WHAT YOU ARE ASKED TO DO
Transcribe every record beneath, precisely as written.

[Stored records]
Definition open_pages (w : run) : nat :=
  list_sum (map (fun s => pages (usage_after (log s))) (slots w)).

(** What a chain has open is what its current [processIccid] has open. *)
Definition slot_ok (s : slot) : Prop :=
  match doing s with
  | Idle => usage_after (log s) = mkUsage 0 0
  | Busy id todo =>
      exists before done,
        log s = before ++ done /\
        usage_after before = mkUsage 0 0 /\
        done ++ todo = snd (proc id)
  | Broken _ _ => within_bound (usage_after (log s))
  end.

(** A chain is made of the callbacks already fulfilled and of those its
    slot still owes. *)
Definition follows (chain : promise) (s : slot) : Prop :=
  exists done,
    chain = done ++ owed s /\
    Forall (fun id => is_fulfilled (fst (proc id)) = true) done.

(** The invariant of a run of width [width] started on [iccids]. *)
Record run_inv (iccids : list string) (width : nat) (w : run) : Prop := {
  inv_width : length (slots w) = width;
  inv_slots : Forall slot_ok (slots w);
  inv_owed :
    Permutation (map iccid (results w) ++ concat (map owed (slots w))) iccids;
  inv_status : Forall (fun r => known_status (status r)) (results w)
}.

(** [main(maxWorkers)] once [loadIccids()] has resolved to [iccids]: the
    pool after the [for] loop, before any callback runs. *)
Definition main_of (maxWorkers : nat) (iccids : list string) : option run :=
  match enqueue (new_pool maxWorkers) iccids with
  | Some pool => Some (start pool)
  | None => None
  end.

(** [w] is a state of the run [main(maxWorkers)] on [iccids]. *)
Definition runs_of (maxWorkers : nat) (iccids : list string) (w : run) : Prop :=
  exists w0, main_of maxWorkers iccids = Some w0 /\ reachable w0 w.
End Pool.

(** The summary logged by the server variant. *)
Record Summary := mkSummary {
  total : nat;
  success : nat;
  already_activated : nat;
  processing : nat;
  invalid : nat;
  failed : nat
}.

Definition count_status (results : list Outcome) (p : string -> bool) : nat :=
  List.length (filter (fun r => p (status r)) results).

RESPONSE
Definition open_pages (w : run) : nat :=
  list_sum (map (fun s => pages (usage_after (log s))) (slots w)).

(** What a chain has open is what its current [processIccid] has open. *)
Definition slot_ok (s : slot) : Prop :=
  match doing s with
  | Idle => usage_after (log s) = mkUsage 0 0
  | Busy id todo =>
      exists before done,
        log s = before ++ done /\
        usage_after before = mkUsage 0 0 /\
        done ++ todo = snd (proc id)
  | Broken _ _ => within_bound (usage_after (log s))
  end.

(** A chain is made of the callbacks already fulfilled and of those its
    slot still owes. *)
Definition follows (chain : promise) (s : slot) : Prop :=
  exists done,
    chain = done ++ owed s /\
    Forall (fun id => is_fulfilled (fst (proc id)) = true) done.

(** The invariant of a run of width [width] started on [iccids]. *)
Record run_inv (iccids : list string) (width : nat) (w : run) : Prop := {
  inv_width : length (slots w) = width;
  inv_slots : Forall slot_ok (slots w);
  inv_owed :
    Permutation (map iccid (results w) ++ concat (map owed (slots w))) iccids;
  inv_status : Forall (fun r => known_status (status r)) (results w)
}.

(** [main(maxWorkers)] once [loadIccids()] has resolved to [iccids]: the
    pool after the [for] loop, before any callback runs. *)
Definition main_of (maxWorkers : nat) (iccids : list string) : option run :=
  match enqueue (new_pool maxWorkers) iccids with
  | Some pool => Some (start pool)
  | None => None
  end.

(** [w] is a state of the run [main(maxWorkers)] on [iccids]. *)
Definition runs_of (maxWorkers : nat) (iccids : list string) (w : run) : Prop :=
  exists w0, main_of maxWorkers iccids = Some w0 /\ reachable w0 w.
End Pool.

(** The summary logged by the server variant. *)
Record Summary := mkSummary {
  total : nat;
  success : nat;
  already_activated : nat;
  processing : nat;
  invalid : nat;
  failed : nat
}.

Definition count_status (results : list Outcome) (p : string -> bool) : nat :=
  List.length (filter (fun r => p (status r)) results).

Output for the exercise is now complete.